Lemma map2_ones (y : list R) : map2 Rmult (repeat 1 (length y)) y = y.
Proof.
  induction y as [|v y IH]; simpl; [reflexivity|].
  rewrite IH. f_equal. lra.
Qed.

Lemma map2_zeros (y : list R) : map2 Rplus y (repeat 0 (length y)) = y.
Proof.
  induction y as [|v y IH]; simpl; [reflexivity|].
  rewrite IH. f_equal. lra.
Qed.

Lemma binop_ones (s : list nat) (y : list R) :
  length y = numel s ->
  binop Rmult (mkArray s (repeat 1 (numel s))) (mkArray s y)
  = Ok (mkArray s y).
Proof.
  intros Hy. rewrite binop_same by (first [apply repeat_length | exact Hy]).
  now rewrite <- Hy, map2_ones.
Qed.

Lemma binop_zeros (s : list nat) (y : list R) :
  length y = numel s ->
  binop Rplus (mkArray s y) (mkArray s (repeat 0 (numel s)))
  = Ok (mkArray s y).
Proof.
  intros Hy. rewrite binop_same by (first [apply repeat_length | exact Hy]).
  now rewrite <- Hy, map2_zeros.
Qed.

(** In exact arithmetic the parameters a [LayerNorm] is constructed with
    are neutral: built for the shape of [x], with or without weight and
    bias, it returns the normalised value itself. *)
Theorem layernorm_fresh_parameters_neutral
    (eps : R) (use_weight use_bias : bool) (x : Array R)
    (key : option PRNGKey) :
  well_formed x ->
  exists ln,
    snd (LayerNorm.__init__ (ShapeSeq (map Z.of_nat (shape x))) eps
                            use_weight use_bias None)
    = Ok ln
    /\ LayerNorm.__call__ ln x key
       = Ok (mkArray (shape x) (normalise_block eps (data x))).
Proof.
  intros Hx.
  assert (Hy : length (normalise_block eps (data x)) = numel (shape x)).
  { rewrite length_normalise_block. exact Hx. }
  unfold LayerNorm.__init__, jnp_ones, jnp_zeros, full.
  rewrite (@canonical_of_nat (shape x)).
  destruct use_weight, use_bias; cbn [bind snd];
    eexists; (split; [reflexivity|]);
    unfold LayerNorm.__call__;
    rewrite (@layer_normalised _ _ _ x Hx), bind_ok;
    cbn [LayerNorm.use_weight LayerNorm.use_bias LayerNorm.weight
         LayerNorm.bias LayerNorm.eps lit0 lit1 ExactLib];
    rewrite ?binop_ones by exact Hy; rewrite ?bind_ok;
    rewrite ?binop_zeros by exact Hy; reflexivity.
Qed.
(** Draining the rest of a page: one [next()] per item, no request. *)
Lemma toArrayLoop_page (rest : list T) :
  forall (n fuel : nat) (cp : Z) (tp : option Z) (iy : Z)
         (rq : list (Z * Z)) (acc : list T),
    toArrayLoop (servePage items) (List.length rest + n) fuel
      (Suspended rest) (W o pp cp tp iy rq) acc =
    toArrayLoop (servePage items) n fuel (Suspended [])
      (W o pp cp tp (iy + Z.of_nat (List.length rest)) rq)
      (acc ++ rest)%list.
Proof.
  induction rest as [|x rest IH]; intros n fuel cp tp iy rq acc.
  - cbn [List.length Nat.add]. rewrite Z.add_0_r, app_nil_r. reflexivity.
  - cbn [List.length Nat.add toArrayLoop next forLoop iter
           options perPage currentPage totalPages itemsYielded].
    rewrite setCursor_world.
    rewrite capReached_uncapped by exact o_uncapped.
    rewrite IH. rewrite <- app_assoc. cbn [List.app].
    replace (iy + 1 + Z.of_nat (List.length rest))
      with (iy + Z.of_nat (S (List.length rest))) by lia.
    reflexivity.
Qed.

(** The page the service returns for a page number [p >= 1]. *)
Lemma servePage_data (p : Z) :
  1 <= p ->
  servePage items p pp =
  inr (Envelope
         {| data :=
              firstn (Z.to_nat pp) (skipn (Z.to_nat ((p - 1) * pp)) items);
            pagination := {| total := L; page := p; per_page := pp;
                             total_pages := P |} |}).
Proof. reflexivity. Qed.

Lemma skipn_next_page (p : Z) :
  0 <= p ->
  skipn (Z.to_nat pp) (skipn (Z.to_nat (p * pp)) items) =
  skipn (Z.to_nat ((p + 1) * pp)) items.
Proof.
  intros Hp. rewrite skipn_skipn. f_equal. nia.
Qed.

^^^^^^^^

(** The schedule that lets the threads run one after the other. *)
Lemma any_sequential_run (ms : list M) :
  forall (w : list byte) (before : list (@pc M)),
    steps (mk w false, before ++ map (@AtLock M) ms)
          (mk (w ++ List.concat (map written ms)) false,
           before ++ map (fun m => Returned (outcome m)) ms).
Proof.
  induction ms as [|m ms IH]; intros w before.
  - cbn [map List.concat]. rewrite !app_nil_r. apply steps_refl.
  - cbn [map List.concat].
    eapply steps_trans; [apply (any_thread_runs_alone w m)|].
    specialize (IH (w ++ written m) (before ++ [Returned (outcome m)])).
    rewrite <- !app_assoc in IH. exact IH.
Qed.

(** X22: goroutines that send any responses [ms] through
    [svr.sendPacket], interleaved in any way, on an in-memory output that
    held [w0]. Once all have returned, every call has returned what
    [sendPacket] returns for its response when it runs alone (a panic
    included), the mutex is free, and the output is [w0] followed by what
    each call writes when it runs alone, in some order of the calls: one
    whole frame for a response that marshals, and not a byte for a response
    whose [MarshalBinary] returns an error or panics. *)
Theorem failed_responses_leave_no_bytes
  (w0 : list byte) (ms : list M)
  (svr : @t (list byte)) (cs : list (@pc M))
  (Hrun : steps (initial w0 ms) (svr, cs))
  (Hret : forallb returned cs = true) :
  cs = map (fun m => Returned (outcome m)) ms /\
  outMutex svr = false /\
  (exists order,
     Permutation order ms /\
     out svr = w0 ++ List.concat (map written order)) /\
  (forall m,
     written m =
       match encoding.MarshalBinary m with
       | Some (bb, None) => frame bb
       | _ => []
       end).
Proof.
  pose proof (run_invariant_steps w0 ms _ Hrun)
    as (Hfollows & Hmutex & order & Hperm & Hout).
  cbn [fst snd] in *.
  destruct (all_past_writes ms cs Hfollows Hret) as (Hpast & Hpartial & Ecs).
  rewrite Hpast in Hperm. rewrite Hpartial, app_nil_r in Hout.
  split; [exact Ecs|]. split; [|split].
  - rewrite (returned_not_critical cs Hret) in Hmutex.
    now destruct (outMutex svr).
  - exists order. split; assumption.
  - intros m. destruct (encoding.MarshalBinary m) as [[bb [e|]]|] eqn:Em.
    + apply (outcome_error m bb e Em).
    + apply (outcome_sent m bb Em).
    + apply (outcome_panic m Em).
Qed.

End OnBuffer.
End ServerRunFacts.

^^^^^^^^

Work instructions ▸ Within the listing above, the range opens at the line with "(outcome_panic m Em)." and closes at the line with "End ServerRunFacts.". Reproduce exactly the lines of that range, including both ends.

Result for this exercise ▸
    + apply (outcome_panic m Em).
Qed.

End OnBuffer.
End ServerRunFacts.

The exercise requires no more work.